There is one other component that I forgot to mention. My grandfather. Since his retirement, Grandma has taught him the culinary ropes of making roux, smothering okra, and slow roasting a rump. He has become the Goose to her Maverick, the butter to her bread, and they are adorable to watch in the kitchen together. So adorable in fact that before I knew it, I had missed the first steps in making the pie. Grandma had already begun simmering the berries in their own juices. Only the sweet voice of my grandmother apologizing that she used the entire box cornstarch broke the memorization of watching them working together, while beaming and completely covered in flour. I smiled politely and told her to use whatever she needed, and she happily returned to her pot of berries, beating them together as if they has cursed and needed a fine spanking. “See how thick it gets,” she said to me while lifting up her spoon with the black mash clinging to it for dear life, “That’s when you know it’s ready.”
The next step: piecrust. Grandma has one of the best kitchen tools around: reliable, strong and sturdy. It’s Grandpa. In making the crust, it’s his job to stir and stir and stir the mixture until Grandma declares its doneness. I watched both of them roll out the dough and agree on the thickness. Grandma put the dough into the pie plate like mosaic tiles. She looked up at me and said, “It’s not the kind of pie that matters if it looks perfect.” A true statement for any Southern dish.
Then came the lattice topping. This was the only time where Grandma and Grandpa had a difference of opinion. He was in charge of topping off the pies with dough, until Grandma walked in. “No, no, that’s too much dough on top,” she sweetly stated. He turned around and looked at me, “I like the crust the best. It’s my favorite part. But Grandma likes the filling.” And I watched him, calmly sipping his black coffee and smiling, while watching Grandma take off the extra pieces of latticework. All of a sudden, I noticed that the first pie (out of the two her “recipe” made) was already in the oven, baking happily with “too much” dough. Everyone was happy with the pies, the filling lovers and the crust eaters. I never got her recipe, but this is my own. And don’t worry if it doesn’t turn out looking perfect, that’s ok. It’s not the kind of pie that matters about that sort of thing.

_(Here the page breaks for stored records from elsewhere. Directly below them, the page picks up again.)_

Lemma strip_prefix_spec p : forall s t, strip_prefix p s = Some t <-> s = p +:+ t.
Proof.
  induction p as [|a p IH]; intros s t; simpl.
  - split; [by intros [= <-]|by intros ->].
  - destruct s as [|b s]; [split; [done|]; rewrite string_app_cons; done|].
    rewrite string_app_cons. destruct (Ascii.eqb_spec a b) as [->|Hne].
    + rewrite IH. split; [by intros ->|by intros [= ->]].
    + split; [done|]. intros [= ? ?]. congruence.
Qed.

Lemma plain_source_spec path s : plain_source path = Ok s <-> (path, s) ∈ PLAIN_SOURCES.
Proof.
  unfold plain_source. split.
  - destruct (List.find _ _) as [[text source]|] eqn:E; [|done]. intros [= <-].
    apply find_some in E as [Hin He]. apply String.eqb_eq in He as ->. by apply list_elem_of_In.
  - intros Hin. unfold PLAIN_SOURCES in Hin.
    repeat (apply elem_of_cons in Hin as [[= -> ->]|Hin]; [reflexivity|]). by apply not_elem_of_nil in Hin.
Qed.

(** [source_grammar_exact]: a path parses to a source exactly when it is that source's
    printed form (with a name where the form has one), so printing and parsing invert each
    other, and the raw credentials and the wire headers, which print as no source, are
    never one. *)
Theorem source_grammar_exact path s :
  source_parse path = Ok s <-> path = authored s /\ source_named s.
Proof.
  split.
  - unfold source_parse. destruct (excluded_source path); [done|]. destruct (claim_root path) eqn:Hroot; [done|].
    destruct (strip_prefix "client.claim." path) as [n|] eqn:E1.
    { apply strip_prefix_spec in E1 as ->. intros [= <-]. split; [done|]. simpl. intros ->. done. }
    destruct (strip_prefix "claim." path) as [n|] eqn:E2.
    { apply strip_prefix_spec in E2 as ->. intros [= <-]. split; [done|]. simpl. intros ->. done. }
    assert (Hplain : plain_source path = Ok s -> path = authored s /\ source_named s).
    { rewrite plain_source_spec. intros Hin. unfold PLAIN_SOURCES in Hin.
      repeat (apply elem_of_cons in Hin as [[= -> ->]|Hin]; [done|]). by apply not_elem_of_nil in Hin. }
    destruct (strip_prefix "secret." path) as [n|] eqn:E3; [|exact Hplain].
    destruct (String.eqb_spec n "") as [->|Hne]; [exact Hplain|].
    apply strip_prefix_spec in E3 as ->. by intros [= <-].
  - intros [-> Hn]. destruct s; try reflexivity; simpl in Hn.
    all: destruct name; [done|reflexivity].
Qed.

(** ** Blocks that pass their checks *)

Section Checked.
Context `{Platform, WildMatch, HashOrder}.
Variable declared : string -> bool.

(** What a checked entry's source is: parsed, and a declared secret only toward the
    upstream. *)
Definition path_ok (d : Direction) (p : SourcePath) : Prop :=
  match p with SpSecret n => d = DirRequest /\ declared n = true | _ => True end.

Definition resolved_ok (d : Direction) (rs : ResolvedSource) : Prop :=
  match rs with
  | RsFrom p => path_ok d p
  | RsMembers members => Forall (fun '(_, p) => path_ok d p) members
  | RsUnresolvable => False
  end.

Definition entry_ok (d : Direction) (e : HeaderEntry) : Prop :=
  str_to_lowercase (he_header e) ∉ floor_for d /\ resolved_ok d (resolve_entry_source e).

Definition strip_ok (d : Direction) (p : StripPattern) : Prop :=
  forall f, f ∈ floor_for d -> strip_matches_lowercase p f = false.

Lemma validate_path_ok d level header member path parsed :
  validate_path declared d level header member path = Ok parsed -> source_parse path = Ok parsed /\ path_ok d parsed.
Proof.
  unfold validate_path. destruct (source_parse path) as [p|]; simpl; [|done]. unfold validate_source, path_ok.
  destruct p; simpl; try (by intros [= <-]).
  destruct d; [|done]. destruct (declared name) eqn:Ed; [|done]. by intros [= <-].
Qed.

Lemma validate_members_ok d level header members :
  try_each (fun '(member, path) => let? _ := validate_path declared d level header (Some member) path in Ok tt) members
    = Ok tt ->
  exists parsed, collect (fun '(member, path) => let? source := source_parse path in Ok (member, source)) members = Ok parsed
                 /\ Forall (fun '(_, p) => path_ok d p) parsed.
Proof.
  induction members as [|[m path] members IH]; simpl; [eauto|].
  destruct (validate_path _ _ _ _ _ _) as [p|] eqn:E; [|done]. apply validate_path_ok in E as [-> Hp].
  intros Hok. apply IH in Hok as (parsed & -> & Hf). eauto.
Qed.

Lemma validate_entry_source_ok d level e :
  validate_entry_source declared d level e = Ok tt -> resolved_ok d (resolve_entry_source e).
Proof.
  unfold validate_entry_source, resolve_entry_source. destruct (he_source e) as [path|members].
  - destruct (validate_path _ _ _ _ _ _) as [p|] eqn:E; [|done]. intros _.
    by apply validate_path_ok in E as [-> Hp].
  - destruct (negb _); [done|]. intros Hok. by apply validate_members_ok in Hok as (parsed & -> & Hf).
Qed.

Lemma validate_headers_ok d level es : forall targeted,
  validate_headers declared d level targeted es = Ok tt -> Forall (entry_ok d) es.
Proof.
  induction es as [|e es IH]; intros targeted; simpl; [constructor|].
  destruct (contains_string targeted _); [done|]. destruct (List.find _ _) eqn:Ef; [done|].
  destruct (validate_entry_source _ _ _ _) as [[]|] eqn:Es; [|done]. intros Hok. constructor; [|eauto].
  split; [|by eapply validate_entry_source_ok]. intros Hin.
  eapply find_none in Ef; [|by apply list_elem_of_In]. by rewrite String.eqb_refl in Ef.
Qed.

Lemma validate_block_ok d level b :
  validate_block declared b d level = Ok tt -> Forall (entry_ok d) (db_headers b) /\ Forall (strip_ok d) (db_strip b).
Proof.
  unfold validate_block. destruct (validate_headers _ _ _ _ _) as [[]|] eqn:Eh; [|done].
  apply validate_headers_ok in Eh. intros Hok. split; [done|].
  apply Forall_forall. intros p Hp f Hf. eapply try_each_elem in Hok; [|exact Hp]. cbn beta in Hok.
  unfold glob_would_match_floor in Hok. destruct (List.find _ _) eqn:Ef; [done|].
  eapply find_none in Ef; [exact Ef|by apply list_elem_of_In].
Qed.
End Checked.

(** ** The layers of a configuration that loads *)

Section Loaded.
Context `{Platform, WildMatch, HashOrder}.

(** A request's route is one of the configuration's, or none. *)
Definition route_of (config : PolicyConfig) (route : option RouteEntry) : Prop :=
  match route with Some r => r ∈ cf_routes config | None => True end.

Definition block_checked (config : PolicyConfig) (d : Direction) (b : DirectionBlock) : Prop :=
  Forall (entry_ok (secret_declared config) d) (db_headers b) /\ Forall (strip_ok d) (db_strip b).

Lemma check_assertions_block config level a d b :
  check_assertions config level (Some a) = Ok tt -> block_of d a = Some b -> block_checked config d b.
Proof.
  unfold check_assertions. intros Hok Hb.
  destruct (assertions_validate _ _ _) as [[]|] eqn:E; [|done]. unfold assertions_validate in E.
  apply (validate_block_ok (secret_declared config) d level).
  assert (Hd : d ∈ [DirRequest; DirResponse]) by (destruct d; set_solver).
  apply (try_each_elem _ _ E) in Hd. by rewrite Hb in Hd.
Qed.

Lemma hash_iter_lookup {V} (m : gmap string V) k v : m !! k = Some v -> (k, v) ∈ hash_iter m.
Proof. intros Hm. rewrite hash_iter_perm. by apply elem_of_map_to_list. Qed.

Lemma layer_elem {T} (s source : SectionSource) (o : option T) (b : T) :
  (s, b) ∈ layer source o -> o = Some b.
Proof.
  unfold layer. destruct o; [|by intros ?%not_elem_of_nil]. intros Hin%list_elem_of_singleton. congruence.
Qed.

Lemma layers_checked config route entity_type s a d b :
  validate_assertions config = Ok tt -> route_of config route ->
  (s, a) ∈ assertions_layers config route entity_type -> block_of d a = Some b -> block_checked config d b.
Proof.
  unfold validate_assertions. intros Hok Hroute Hin Hb. peel_ok Hok. destruct a0, a1, a2, a3.
  unfold assertions_layers, section_layers in Hin. rewrite !elem_of_app in Hin.
  destruct Hin as [Hin|[Hin|Hin]].
  - apply layer_elem in Hin. rewrite Hin in Heqr. by eapply check_assertions_block.
  - destruct (entity_type_of route entity_type) as [et|]; [|by apply not_elem_of_nil in Hin].
    apply layer_elem in Hin. unfold section_of in Hin.
    destruct (gl_defaults (cf_global config) !! et) as [g|] eqn:Eg; [|done].
    eapply try_each_elem in Heqr0; [|by apply hash_iter_lookup]. cbn beta iota in Heqr0. rewrite Hin in Heqr0.
    by eapply check_assertions_block.
  - destruct route as [r|]; [|by apply not_elem_of_nil in Hin]. apply elem_of_app in Hin as [Hin|Hin].
    + apply bundle_layers_sources in Hin as (tag & g & -> & Eg & Hg).
      eapply try_each_elem in Heqr1; [|by apply hash_iter_lookup]. cbn beta iota in Heqr1. rewrite Hg in Heqr1.
      by eapply check_assertions_block.
    + apply layer_elem in Hin. apply list_elem_of_lookup in Hroute as [i Hi].
      eapply try_enum_ok in Heqr2; [|exact Hi]. cbn beta in Heqr2. rewrite Hin in Heqr2.
      by eapply check_assertions_block.
Qed.

Lemma validate_config_assertions fips hooks config :
  validate_config fips hooks config = Ok tt -> validate_assertions config = Ok tt.
Proof. unfold validate_config. intros Hok. peel_ok Hok. repeat match goal with u : unit |- _ => destruct u end. done. Qed.

(** What holds of every contract of a configuration that loads. *)
Lemma loaded_contract fips hooks config route entity_type d c :
  validate_config fips hooks config = Ok tt -> route_of config route ->
  resolve_assertions_for_route config route entity_type d = Some c ->
  Forall (holds_of (fun name lower rs => lower = str_to_lowercase name /\ lower ∉ floor_for d
                      /\ resolved_ok (secret_declared config) d rs)) (rc_headers c)
  /\ Forall (strip_ok d) (rc_strip c).
Proof.
  intros Hok%validate_config_assertions Hroute Hc. unfold resolve_assertions_for_route in Hc.
  destruct (is_nil _); [done|]. injection Hc as <-.
  assert (Hl : forall s b, (s, b) ∈ direction_layers d (assertions_layers config route entity_type) ->
                           block_checked config d b).
  { intros s b Hin. unfold direction_layers in Hin. apply list_elem_of_omap in Hin as ([s' a] & Hin & Hb).
    destruct (block_of d a) as [b'|] eqn:Eb; [|done]. simpl in Hb. injection Hb as <- <-. by eapply layers_checked. }
  split.
  - apply contract_headers_from. intros s b e Hin He. apply Hl in Hin as [Hb _].
    rewrite Forall_forall in Hb. destruct (Hb e He) as [Hf Hr]. done.
  - apply Forall_forall. intros p Hp. apply contract_strip_from in Hp as (s & b & Hin & Hp).
    apply Hl in Hin as [_ Hb]. rewrite Forall_forall in Hb. auto.
Qed.
End Loaded.

(** ** Guarantees *)

Section Guarantees.
Context `{Platform, WildMatch, HashOrder} {Message : Type}.
Implicit Types (x : Extensions Message).

Lemma render_names x secrets hs rendered :
  render_headers x secrets hs = Ok rendered -> forall n v, (n, v) ∈ rendered -> exists h, h ∈ hs /\ rh_name h = n.
Proof.
  revert rendered. induction hs as [|h hs IH]; intros rendered; simpl.
  - intros [= <-] n v Hin. by apply not_elem_of_nil in Hin.
  - assert (Hrest : forall r, render_headers x secrets hs = Ok r -> forall n v, (n, v) ∈ r ->
                     exists h', h' ∈ h :: hs /\ rh_name h' = n).
    { intros r Hr n v Hin. destruct (IH r Hr n v Hin) as (h' & ? & ?). exists h'. split; [by apply elem_of_cons; right|done]. }
    destruct (render_one x secrets h); [|eauto|destruct (rh_on_missing h); [eauto|done]].
    destruct (render_headers x secrets hs) as [r|]; [|done]. intros [= <-] n v Hin.
    apply elem_of_cons in Hin as [[= -> ->]|Hin]; [|by eapply Hrest].
    exists h. split; [by apply elem_of_cons; left|done].
Qed.

Lemma insert_all_absent l m k : (forall v, (k, v) ∉ l) -> insert_all l m !! k = m !! k.
Proof.
  unfold insert_all. revert m. induction l as [|[k' v'] l IH]; intros m Hl; simpl; [done|].
  rewrite IH by (intros v Hv; apply (Hl v), elem_of_cons; by right).
  apply lookup_insert_ne. intros ->. apply (Hl v'), elem_of_cons. by left.
Qed.

Lemma apply_contract_kept c rendered x d name :
  removes c name = false -> (forall v, (name, v) ∉ rendered) ->
  (fun m => m !! name) <$> ext_wire d (Some (apply_contract c rendered x d)) = (fun m => m !! name) <$> ext_wire d (Some x).
Proof.
  intros Hr Hn. unfold apply_contract. simpl. destruct (x_http x) as [h|] eqn:Hh; [|by rewrite Hh].
  destruct (contract_is_empty c && is_nil rendered); [by rewrite Hh|]. simpl. f_equal.
  by rewrite wire_apply, insert_all_absent, retain_lookup, Hr.
Qed.

Lemma floor_not_removed fips hooks config route entity_type d c name :
  validate_config fips hooks config = Ok tt -> route_of config route ->
  resolve_assertions_for_route config route entity_type d = Some c ->
  is_floor d name = true ->
  removes c name = false /\ forall h, h ∈ rc_headers c -> rh_name h <> name.
Proof.
  intros Hok Hroute Hc Hf. destruct (loaded_contract _ _ _ _ _ _ _ Hok Hroute Hc) as [Hh Hs].
  unfold is_floor in Hf. apply contains_string_spec in Hf. rewrite Forall_forall in Hh. rewrite Forall_forall in Hs.
  unfold holds_of in Hh. split.
  - apply orb_false_iff. split; apply existsb_false_iff; apply Forall_forall.
    + intros h Hin. destruct (Hh h Hin) as (_ & Hnf & _). apply String.eqb_neq. intros He. by rewrite He in Hnf.
    + intros p Hin. by apply (Hs p Hin).
  - intros h Hin <-. destruct (Hh h Hin) as (Hl & Hnf & _). by rewrite Hl in Hnf.
Qed.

Recipe: Makes 1 8-inch pie
2 ½ cups of flour
1 teaspoon of salt
3 tablespoons of sugar
1 stick of butter, cold and cut up into cubes
½ cup of shortening, cut up in small pieces
6-12 tablespoons of ice cold water
1 egg, slightly beaten
In a food processor, combine flour, salt and sugar. Add butter and shortening to the flour mixture. Pulse to combine all of the ingredients until the mixture looks like coarse sand. Add the cold water, tablespoon-by-tablespoon, pulsing in between tablespoons. Seriously, pulse. You don’t want the heat from the motor interfering with the consistency of the dough. Add water until the dough comes together into a ball. The dough should not be sticky or crumbly. Divide dough in half and shape into 2 disks. Wrap each disk in plastic wrap and keep in the fridge for at least 30 minutes.
3 cups of fresh blackberries
1 cup of sugar
1 lemon, juiced
3 tablespoons of cornstarch
1 teaspoon of vanilla extract
In a medium saucepan over medium heat, combine all ingredients and stir together. Let the berries simmer for about 30 minutes. Set aside and let cool.
*Note: Depending on the sweetness of the berries, you may need to adjust the sugar. Berries picked at the peak of season tend to be sweeter than the more tart ones supplied year round.
Preheat oven to 350o
On a lightly floured surface, roll out 1 disk of dough until 9 or so inches in diameter. Gently place the dough into the pie plate and crimp edges. Place in fridge for 30 minutes. After 30 minutes, place the cooled filling into the prepared pie plate. Roll out the other disk of dough and cut into ½- inch to 1- inch strips. Place strips horizontally onto the pie. Start placing strips one-by-one vertically, lifting every other strip to create a lattice pattern. Brush 1 slightly beaten egg gently onto exposed piecrust. Place the pie onto a cookie sheet and place in oven for 25 minutes. Rotate and let bake for another 30 minutes or until the crust is golden brown.